Good morning! I hope this day finds you and your family well, and I want you to know that you are in my prayers daily during this difficult time.
I invite you to take a few moments with me to reflect on today’s Upper Room Devotional below — as well as on the theology woven into “It is well with my soul.”
2 Timothy 3:10-17 New Revised Standard Version (NRSV)
Paul’s Charge to Timothy
10 Now you have observed my teaching, my conduct, my aim in life, my faith, my patience, my love, my steadfastness, 11 my persecutions, and my suffering the things that happened to me in Antioch, Iconium, and Lystra. What persecutions I endured! Yet the Lord rescued me from all of them. 12 Indeed, all who want to live a godly life in Christ Jesus will be persecuted. 13 But wicked people and impostors will go from bad to worse, deceiving others and being deceived. 14 But as for you, continue in what you have learned and firmly believed, knowing from whom you learned it, 15 and how from childhood you have known the sacred writings that are able to instruct you for salvation through faith in Christ Jesus. 16 All scripture is inspired by God and is[a] useful for teaching, for reproof, for correction, and for training in righteousness, 17 so that everyone who belongs to God may be proficient, equipped for every good work.
Tim’s Devotional Reflection for Today
Our scripture reading this morning comes from one of the New Testament books known as the Pastoral Letters. They are letters written in Paul’s name and the first two are addressed to Timothy, a young leader in the church whose name appears 27 times in the New Testament—sprinkled throughout the books of Acts and Paul’s letters.
Young Timothy’s faith was shaped by at least three important influences. The first was the teaching and example of his mother and grandmother. In the first chapter of this letter to Timothy we have these words: “I am reminded of your sincere faith, a faith that lived first in your grandmother Lois and your mother Eunice and now, I am sure, lives in you.” Timothy was a third generation Christian. What a great influence Timothy’s grandmother Lois and his mother Eunice had on him!
I can imagine that when it came time to name him, Eunice—and maybe Lois, too had a strong say in his naming.
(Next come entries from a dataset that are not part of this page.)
(** A document is returned by an unfiltered search exactly when the query
    occurs, whatever the case, in the first 1000 characters of its extracted
    text. *)
Theorem document_found_iff_in_preview
    (rt : Runtime) (st : State) (content : bytes) (fname text query : str) :
  dict_wf (metadata st) ->
  document_text rt (lower (path_suffix rt fname)) content = Return text ->
  exists st' resp,
    process_document rt st content fname = Return (st', resp) /\
    ((exists r, In r (search st' query None) /\
                Result.file_hash r = _get_file_hash content)
     <-> contains (lower (firstn 1000 text)) (lower query) = true).
Proof.
  intros Hwf Htext.
  destruct (process_document_text rt st content fname text Htext)
    as (resp & H & _ & _).
  match type of H with
  | _ = Return (committed _ _ _ _ ?m, _) => set (m0 := m) in *
  end.
  assert (Hcs : content_to_search m0 = firstn 1000 text).
  { unfold content_to_search, m0. cbn [file_type text_content get_or].
    rewrite str_eqb_refl. now rewrite slice_prefix by lia. }
  eexists; exists resp. split; [exact H|].
  rewrite search_filter, committed_metadata. split.
  - intros [r [Hr Hh]]. apply in_map_iff in Hr as [[h m] [<- Hin]].
    apply filter_In in Hin as [Hin Hsel].
    rewrite result_of_hash in Hh. cbn [fst] in Hh. subst h.
    apply dict_get_In in Hin; [|now apply dict_wf_set].
    rewrite dict_get_set_same in Hin.
    assert (Hm : m = m0) by congruence. subst m.
    unfold selected, matches in Hsel. cbn [snd excluded negb andb] in Hsel.
    now rewrite Hcs in Hsel.
  - intros Hc. exists (result_of query (_get_file_hash content, m0)).
    split; [|reflexivity]. apply in_map. apply filter_In.
    split; [apply In_dict_set|].
    unfold selected, matches. cbn [snd excluded negb andb]. now rewrite Hcs.
Qed.

Lemma document_found_iff_in_preview_witness :
  dict_wf (metadata fresh) /\
  document_text bare_runtime (lower (path_suffix bare_runtime (lit "hello.txt")))
    (blit "hello world")
  = Return (lit "hello world") /\
  exists st' resp,
    process_document bare_runtime fresh (blit "hello world") (lit "hello.txt")
    = Return (st', resp) /\
    ((exists r, In r (search st' (lit "WORLD") None) /\
                Result.file_hash r = _get_file_hash (blit "hello world"))
     <-> contains (lower (firstn 1000 (lit "hello world"))) (lower (lit "WORLD"))
         = true).
Proof.
  split; [reflexivity|]. split; [reflexivity|].
  apply (document_found_iff_in_preview bare_runtime fresh (blit "hello world")
           (lit "hello.txt") (lit "hello world") (lit "WORLD"));
    reflexivity.
Defined.

Lemma filter_other_keys_dict_set {V : Type} (d : dict V) (k : str) (v : V) :
  filter (fun item => negb (str_eqb (fst item) k)) (dict_set d k v)
  = filter (fun item => negb (str_eqb (fst item) k)) d.
Proof.
  induction d as [|[k0 v0] d IH]; cbn [dict_set filter fst].
  - now rewrite str_eqb_refl.
  - destruct (str_eqb k0 k) eqn:E; cbn [filter fst]; rewrite E; cbn [negb].
    + reflexivity.
    + now rewrite IH.
Qed.

(** An ingestion changes nothing to what a search returns for the other
    files: leaving out the results for the ingested hash, the search gives
    the same results, in the same order, before and after. *)
Theorem ingestion_keeps_other_results
    (rt : Runtime) (k : Kind) (st : State) (c : bytes) (f : str)
    (query : str) (file_types : option (list str)) :
  exists st' r,
    process rt k st c f = Return (st', r) /\
    filter (fun x => negb (str_eqb (Result.file_hash x) (_get_file_hash c)))
           (search st' query file_types)
    = filter (fun x => negb (str_eqb (Result.file_hash x) (_get_file_hash c)))
             (search st query file_types).
Proof.
  destruct (process_record rt k st c f) as (m & r & Hp & _).
  eexists; exists r. split; [exact Hp|].
  rewrite !search_filter, committed_metadata.
  assert (Hcomm : forall items : dict Metadata,
    filter (fun x => negb (str_eqb (Result.file_hash x) (_get_file_hash c)))
           (map (result_of query) (filter (selected query file_types) items))
    = map (result_of query)
          (filter (selected query file_types)
             (filter (fun item => negb (str_eqb (fst item) (_get_file_hash c)))
                     items))).
  { induction items as [|[h0 m0] items IH]; [reflexivity|].
    cbn [filter fst].
    destruct (selected query file_types (h0, m0)) eqn:Es;
      destruct (str_eqb h0 (_get_file_hash c)) eqn:Eh;
      cbn [map filter negb result_of Result.file_hash];
      rewrite ?Eh, ?Es; cbn [negb map]; now rewrite IH. }
  now rewrite !Hcomm, filter_other_keys_dict_set.
Qed.

(** ** The upload routes *)

(** An upload without a file name, or with an extension outside the route's
    list, is answered with the status 400 without any call into the engine
    and without any change of state; any other upload makes one call of the
    route's ingestion, which returns, and is answered with its result. *)
Theorem upload_validates_before_ingesting
    (rt : Runtime) (k : Kind) (st : State) (file_filename : option str)
    (content : bytes) :
  match file_filename with
  | None =>
      upload_route rt k st file_filename content
      = ([], Return (st, HTTPException 400 (lit "No file provided")))
  | Some f =>
      if truthy f && list_in (lower (path_suffix rt f)) (allowed_extensions k)
      then exists st' resp,
             process rt k st content f = Return (st', resp) /\
             upload_route rt k st file_filename content
             = ([CallProcess (kind_name k) content f], Return (st', OK resp)) /\
             r_status resp = lit "processed"
      else exists detail,
             upload_route rt k st file_filename content
             = ([], Return (st, HTTPException 400 detail))
  end.
Proof.
  destruct file_filename as [f|]; [|now destruct k].
  destruct (process_record rt k st content f)
    as (m & resp & Hp & _ & _ & _ & _ & _ & _ & Hs & _).
  destruct (truthy f) eqn:Ef; cbn [andb].
  - destruct (list_in (lower (path_suffix rt f)) (allowed_extensions k)) eqn:El.
    + eexists; exists resp. split; [exact Hp|]. split; [|exact Hs].
      destruct k; cbn [process allowed_extensions] in *;
        unfold upload_route, upload_document, upload_video, upload_audio, upload;
        rewrite Ef, El; cbn [negb]; rewrite Hp; reflexivity.
    + destruct k; cbn [allowed_extensions] in El;
        unfold upload_route, upload_document, upload_video, upload_audio, upload;
        rewrite Ef, El; cbn [negb]; eexists; reflexivity.
  - destruct k;
      unfold upload_route, upload_document, upload_video, upload_audio, upload;
      rewrite Ef; cbn [negb]; eexists; reflexivity.
Qed.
I can imagine that Eunice and Lois conspired to name Timothy, so that when he asked about his name, they could tell him that his name—Timotheos—means “honoring God” or “one who honors God.” I can imagine that time and again he would ask, “Mama” or “Grandma, tell me the story about my name.” They would answer, “Timothy, you’re special. Your name means ‘one who honors God.’ We named you that because we knew that you would grow up someday to honor God with your life.”
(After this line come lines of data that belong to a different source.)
(** One iteration of the loop over the sorted cameras: the effects in
    order, the state after them, and the exception that ended it, if any.
    The divisions by the literal [2] cannot raise; the division of the
    [yield] is by the int [len(scene_cameras) + 1]. *)
Definition camera_iteration (n_cameras : Z) (images_dir : Path)
    (idx : Z) (ref : nat) (st : LoopState)
  : list (Event F) * LoopState * option exn :=
  let scene := loop_scene st in
  match objects scene !! ref with
  | None => ([], st, Some ReferenceError)
  | Some cam =>
      let camera_id := idx + 1 in
      let filename := name_full cam ++ ".jpg" in
      let width := resolution_x (render scene) in
      let height := resolution_y (render scene) in
      let focal_length := lens (data cam) in
      let sensor_width := sensor_width (data cam) in
      let sensor_height := sensor_height (data cam) in
      match float_truediv (float_mul_int focal_length width) sensor_width with
      | inl e => ([], st, Some e)
      | inr fx =>
      match float_truediv (float_mul_int focal_length height) sensor_height with
      | inl e => ([], st, Some e)
      | inr fy =>
          let params :=
            [PyFloat fx; PyFloat fy;
             PyFloat (fdiv (float_of_int width) (float_of_int 2));
             PyFloat (fdiv (float_of_int height) (float_of_int 2));
             PyInt 0; PyInt 0; PyInt 0; PyInt 0] in
          let cameras' :=
            <[camera_id := mkCamera camera_id "OPENCV" width height params]>
              (cameras st) in
          let image_id := camera_id in
          let rotation_mode_bk := rotation_mode cam in
          let cam1 := set_rotation_mode "QUATERNION" cam in
          let cam_rot_orig := rotation_quaternion cam1 in
          let cam_rot :=
            mkQuaternion (quat_x cam_rot_orig) (quat_w cam_rot_orig)
                         (quat_z cam_rot_orig) (fneg (quat_y cam_rot_orig)) in
          let qw := quat_w cam_rot in
          let qx := quat_x cam_rot in
          let qy := quat_y cam_rot in
          let qz := quat_z cam_rot in
          let cam2 := set_rotation_mode rotation_mode_bk cam1 in
          let T := location cam2 in
          let T1 := vec_neg (matmul_vec (to_matrix cam_rot) T) in
          let tx := vec_0 T1 in
          let ty := vec_1 T1 in
          let tz := vec_2 T1 in
          let images' :=
            <[image_id := mkImage image_id [qw; qx; qy; qz] [tx; ty; tz]
                                  camera_id filename [] []]>
              (images st) in
          let scene' :=
            set_camera ref (set_objects (<[ref := cam2]> (objects scene)) scene) in
          let st' := mkLoopState cameras' images' scene' in
          let rendering :=
            if DRY_RUN
            then [EPrintDryRunRender (name_full cam2)
                    (List.filter (fun name => String.prefix "colmap_" name)
                                 (users_collection cam2))]
            else [ERender; ESaveRender (path_join images_dir filename)] in
          match float_truediv_int (float_mul_int (float_of_int 100) idx)
                                  (n_cameras + 1) with
          | inl e => (ESetSceneCamera ref :: rendering, st', Some e)
          | inr progress =>
              ((ESetSceneCamera ref :: rendering ++ [EYield progress])%list, st', None)
          end
      end
      end
  end.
The second influence was the example of an elder, a mentor. We see it in today’s reading: “Now you have observed my teaching, my conduct, my aim in life, my faith, my patience, my love, my steadfastness, 11 my persecutions, and my suffering the things that happened to me in Antioch, Iconium, and Lystra.” Timothy has been watching and learning.
The third influence was scripture—“the sacred writings that are able to instruct you for salvation through faith in Christ Jesus.” He goes on to write that “all scripture is inspired by God and is[a] useful for teaching, for reproof, for correction, and for training in righteousness, so that everyone who belongs to God may be proficient, equipped for every good work.”
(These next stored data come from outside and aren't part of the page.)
(** ** src/client/src/components/preview/PreviewPane.tsx *)

Definition MODULE_LABELS (m : ModuleType) : jsstring :=
  match m with
  | prototype => lit "Prototype Preview"
  | frontend => lit "Frontend Preview"
  | dbml => lit "Database Schema"
  | tests => lit "Test Results"
  end.

Record PreviewPaneState : Type := mkPreviewPaneState {
  refreshKey : N;
  pp_isLoading : bool;
  hasError : bool;
}.

(** What the component renders: the header (label and URL), the iframe
    (key, src, title) and which overlays are shown. *)
Record PreviewPaneView : Type := mkPreviewPaneView {
  header_label : jsstring;
  header_url : jsstring;
  iframe_key : N;
  iframe_src : jsstring;
  iframe_title : jsstring;
  loading_overlay : bool;
  error_overlay : bool;
}.

Section PreviewPane.

Variable __API_URL__ : jsstring.

Definition PreviewPane (activeModule : ModuleType) (userId projectId : jsstring)
    (st : PreviewPaneState) : PreviewPaneView :=
  let previewUrl :=
    previewUrl __API_URL__ userId projectId (ModuleType_str activeModule) in
  {| header_label := MODULE_LABELS activeModule;
     header_url := previewUrl;
     iframe_key := refreshKey st;
     iframe_src := previewUrl;
     iframe_title := ModuleType_str activeModule ++ lit " preview";
     loading_overlay := pp_isLoading st && negb (hasError st);
     error_overlay := hasError st |}.

End PreviewPane.

(** The [previewUrl] of the other [PreviewPane] among the sources
    (src/unnamed/part_003), which does not go through lib/api.ts. *)
Definition PreviewPane_part_003_previewUrl (activeModule : ModuleType)
    (userId projectId : jsstring) : jsstring :=
  lit "/connect/" ++ userId ++ lit "/" ++ projectId ++ lit "/"
  ++ ModuleType_str activeModule ++ lit "/".

(** ** src/client/src/components/sidebar/ListModule.tsx *)

Definition leaf (name path : string) : FileNode :=
  mkFileNode (lit name) (lit path) file None.

Definition MOCK_FILES : list FileNode :=
  [ mkFileNode (lit "src") (lit "/src") directory
      (Some
         [ leaf "index.html" "/src/index.html";
           leaf "App.tsx" "/src/App.tsx";
           leaf "styles.css" "/src/styles.css";
           mkFileNode (lit "components") (lit "/src/components") directory
             (Some
                [ leaf "Header.tsx" "/src/components/Header.tsx";
                  leaf "Footer.tsx" "/src/components/Footer.tsx" ]) ]);
    leaf "package.json" "/package.json";
    leaf "README.md" "/README.md" ].

(** One rendered [FileTreeItem] button: the node it shows, its depth, and
    the chevron state of a directory.  (Icons and styling are left out.) *)
Record TreeRow : Type := mkTreeRow {
  row_name : jsstring;
  row_path : jsstring;
  row_type : NodeType;
  row_depth : nat;
  row_isOpen : bool;
}.

(** The [isOpen] states of the mounted items, by node path (the React key);
    an item that was never toggled has its initial state [depth === 0]. *)
Definition item_isOpen (opened : gmap (list N) bool) (depth : nat)
    (path : jsstring) : bool :=
  default (bool_decide (depth = 0%nat)) (opened !! path).

Fixpoint FileTreeItem (opened : gmap (list N) bool) (depth : nat)
    (node : FileNode) : list TreeRow :=
  match node with
  | mkFileNode name path type children =>
      let isOpen := item_isOpen opened depth path in
      let isDirectory := bool_decide (type = directory) in
      {| row_name := name; row_path := path; row_type := type;
         row_depth := depth; row_isOpen := isOpen |}
      :: (if isDirectory && isOpen
          then match children with
               | Some cs => cs ≫= FileTreeItem opened (S depth)
               | None => []
               end
          else [])
  end.

Inductive ListModuleEffect : Type :=
| setFilter (value : jsstring)
| setIsOpen (path : jsstring) (value : bool)
| onFileSelect (path : jsstring).

(** [onClick] of the button of an item. *)
Definition FileTreeItem_onClick (opened : gmap (list N) bool) (depth : nat)
    (node : FileNode) (onSelect : jsstring → list ListModuleEffect)
  : list ListModuleEffect :=
  if bool_decide (node_type node = directory)
  then [setIsOpen (node_path node)
          (negb (item_isOpen opened depth (node_path node)))]
  else onSelect (node_path node).

(** [handleSelect]: [onFileSelect?.(path)]. *)
Definition handleSelect (has_onFileSelect : bool) (path : jsstring)
  : list ListModuleEffect :=
  if has_onFileSelect then [onFileSelect path] else [].

Record ListModuleState : Type := mkListModuleState {
  filter : jsstring;
  opened : gmap (list N) bool;
}.

(** What [ListModule] renders: the value of the filter input, the rows of
    the tree, and the requests its hooks start (it calls [useState] only). *)
Record ListModuleView : Type := mkListModuleView {
  filter_value : jsstring;
  tree_rows : list TreeRow;
  hook_requests : list Request;
}.

Definition ListModule (st : ListModuleState) : ListModuleView :=
  {| filter_value := filter st;
     tree_rows := MOCK_FILES ≫= FileTreeItem (opened st) 0;
     hook_requests := [] |}.

(** The state after an effect of one of the handlers. *)
Definition ListModule_apply (e : ListModuleEffect) (st : ListModuleState)
  : ListModuleState :=
  match e with
  | setFilter v => {| filter := v; opened := opened st |}
  | setIsOpen p b => {| filter := filter st; opened := <[p := b]> (opened st) |}
  | onFileSelect _ => st
  end.

(** ** The shell (AppShell, src/unnamed/part_002) and the application
    (the App component that follows the helpers in src/client/src/lib/api.ts) *)

Record AppShellView : Type := mkAppShellView {
  shell_sidebar : list NavButton;
  shell_files : ListModuleView;
  shell_preview : PreviewPaneView;
}.

Section App.

Variable __API_URL__ : jsstring.

Definition AppShell (activeModule : ModuleType) (userId projectId : jsstring)
    (files : ListModuleState) (preview : PreviewPaneState) : AppShellView :=
  {| shell_sidebar := IconSidebar activeModule;
     shell_files := ListModule files;
     shell_preview :=
       PreviewPane __API_URL__ activeModule userId projectId preview |}.

(** [App]: the state [activeModule] starts as ['prototype']; the user and
    project are the placeholders of the source. *)
Definition App_initial : ModuleType := prototype.
Definition App_userId : jsstring := lit "demo-user".
Definition App_projectId : jsstring := lit "demo-project".

Definition App (activeModule : ModuleType) (files : ListModuleState)
    (preview : PreviewPaneState) : AppShellView :=
  AppShell activeModule App_userId App_projectId files preview.

End App.

(** A click on one of the navigation buttons: [onModuleChange] is
    [setActiveModule]. *)
Inductive App_click : ModuleType → ModuleType → Prop :=
| click_nav (activeModule : ModuleType) (b : NavButton) :
    b ∈ IconSidebar activeModule → App_click activeModule (on_click b).

(** The values [activeModule] can take. *)
Definition App_reachable (m : ModuleType) : Prop := rtc App_click App_initial m.

(** ** The module table of the plan (TABS, src/unnamed/part_000) *)

Record Tab : Type := mkTab {
  tab_id : jsstring;
  tab_label : jsstring;
  tab_port : N;
}.

Definition TABS : list Tab :=
  [ {| tab_id := lit "prototype"; tab_label := lit "Prototype"; tab_port := 3001 |};
    {| tab_id := lit "frontend"; tab_label := lit "Frontend"; tab_port := 3002 |};
    {| tab_id := lit "dbml"; tab_label := lit "DBML"; tab_port := 3003 |};
    {| tab_id := lit "tests"; tab_label := lit "Tests"; tab_port := 3004 |} ].

(** Modelled from the spec: the Sandbox Instance operation
    [module_port(module)] and the Gateway Router's proxy target
    [http://localhost:{module_port}/{path}] (gateway/router.py and
    sandbox/process_manager.py are not among the sources).  The port of a
    module is read off the static table; an unknown module has none
    ([UnknownModule]). *)
Definition module_port (module : jsstring) : option N :=
  tab_port <$> find (λ t, bool_decide (tab_id t = module)) TABS.

(** The decimal digits of a number, as a template literal prints it. *)
Definition decimal (n : N) : jsstring :=
  lit (NilZero.string_of_uint (N.to_uint n)).

(** Modelled from the spec: the target the Gateway Router proxies a
    request to, [http://localhost:{module_port}/{path}] (gateway/router.py is
    not among the sources). *)
Definition proxy_target (module path : jsstring) : option jsstring :=
  (λ port, lit "http://localhost:" ++ decimal port ++ lit "/" ++ path)
    <$> module_port module.

(** ** Path Security

    The implementation (security/utils.py) is not among the sources: this
    part follows sections 4.1 and 8 of the specification.  A path is a
    string, given by its character codes as the strings of the client are;
    a resolved path is the list of its segments from the file system
    root. *)

(** [s.split(sep)]: the segments between the separators. *)
Fixpoint split_on (sep : N) (s : jsstring) : list jsstring :=
  match s with
  | [] => [[]]
  | c :: rest =>
      if c =? sep then [] :: split_on sep rest
      else match split_on sep rest with
           | seg :: segs => (c :: seg) :: segs
           | [] => [[c]]
           end
  end.

(** Does [needle] occur in [s]? *)
Fixpoint occurs_in (needle s : jsstring) : bool :=
  bool_decide (needle `prefix_of` s)
  || match s with
     | [] => false
     | _ :: rest => occurs_in needle rest
     end.

(** Modelled from the spec: the lexical normalisation of a path (the
    implementation is not among the sources).  Empty and [.] segments are
    dropped and [..] removes the segment before it. *)
Definition normalize_step (stack : list jsstring) (seg : jsstring)
  : list jsstring :=
  if bool_decide (seg = lit "") || bool_decide (seg = lit ".") then stack
  else if bool_decide (seg = lit "..") then tail stack
  else seg :: stack.

(** Modelled from the spec: a normalised path, see [normalize_step]. *)
Definition normalize (segs : list jsstring) : list jsstring :=
  reverse (foldl normalize_step [] segs).

(** A segment that names an entry: not empty, not [.], not [..]. *)
Definition clean_segment (seg : jsstring) : Prop :=
  seg ≠ lit "" ∧ seg ≠ lit "." ∧ seg ≠ lit "..".

(** Modelled from the spec: what it is for a path to be inside the module
    root and not the root itself (the implementation is not among the
    sources).  [abs] is strictly below [root], after normalisation of
    both. *)
Definition is_within (root abs : list jsstring) : bool :=
  bool_decide (normalize root `prefix_of` normalize abs)
  && negb (bool_decide (normalize root = normalize abs)).

Inductive PathError : Type := PathTraversal.

(** Modelled from the spec: the ways of escaping the module root that the
    specification names (the implementation is not among the sources): a
    [..] segment, an absolute path, a null byte or control character, and a
    separator hidden by percent-encoding. *)
Definition has_dotdot_segment (p : jsstring) : bool :=
  bool_decide (lit ".." ∈ split_on 47 p).

Definition is_absolute (p : jsstring) : bool :=
  match p with c :: _ => c =? 47 | [] => false end.

Definition has_control_character (p : jsstring) : bool :=
  existsb (λ c, (c <? 0x20) || (c =? 0x7F)) p.

Definition has_encoded_separator (p : jsstring) : bool :=
  existsb (λ enc, occurs_in (lit enc) p) ["%2f"; "%2F"; "%5c"; "%5C"]%string.

Section PathSecurity.

(** The file system's resolution of symbolic links, on absolute paths
    given by their segments. *)
Variable realpath : list jsstring → list jsstring.

(** Modelled from the spec: the Path Security operation
    [resolve(module_root, user_supplied_relative_path)]
    (security/utils.py is not among the sources).  It fails with
    [PathTraversal] on an empty path, on a null byte or control character,
    on an encoded separator, on an absolute path, on a [..] segment, on a
    path that resolves to the module root itself and on an escape through a
    symbolic link; otherwise it returns the path below the module root.
    Paths are lists of segments from the file system root. *)
Definition resolve (module_root : list jsstring) (p : jsstring)
  : PathError + list jsstring :=
  if bool_decide (p = lit "") then inl PathTraversal
  else if has_control_character p then inl PathTraversal
  else if has_encoded_separator p then inl PathTraversal
  else if is_absolute p then inl PathTraversal
  else if has_dotdot_segment p then inl PathTraversal
  else
    let base := normalize module_root in
    let candidate := base ++ normalize (split_on 47 p) in
    if bool_decide (candidate = base) then inl PathTraversal
    else if negb (is_within (realpath base) (realpath candidate))
    then inl PathTraversal
    else inr candidate.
What have been and are the influences in your faith development? How have you been influential in helping someone else grow in their faith?
Thank you for sharing this early moment of your day with me, with God, and with the words and music that I hope you will carry with you throughout the coming day and night.
I am so grateful for you, for our church, and for the Love that will see us all through this very difficult time. Please stay safe and well and we’ll be together again in spirit tomorrow morning!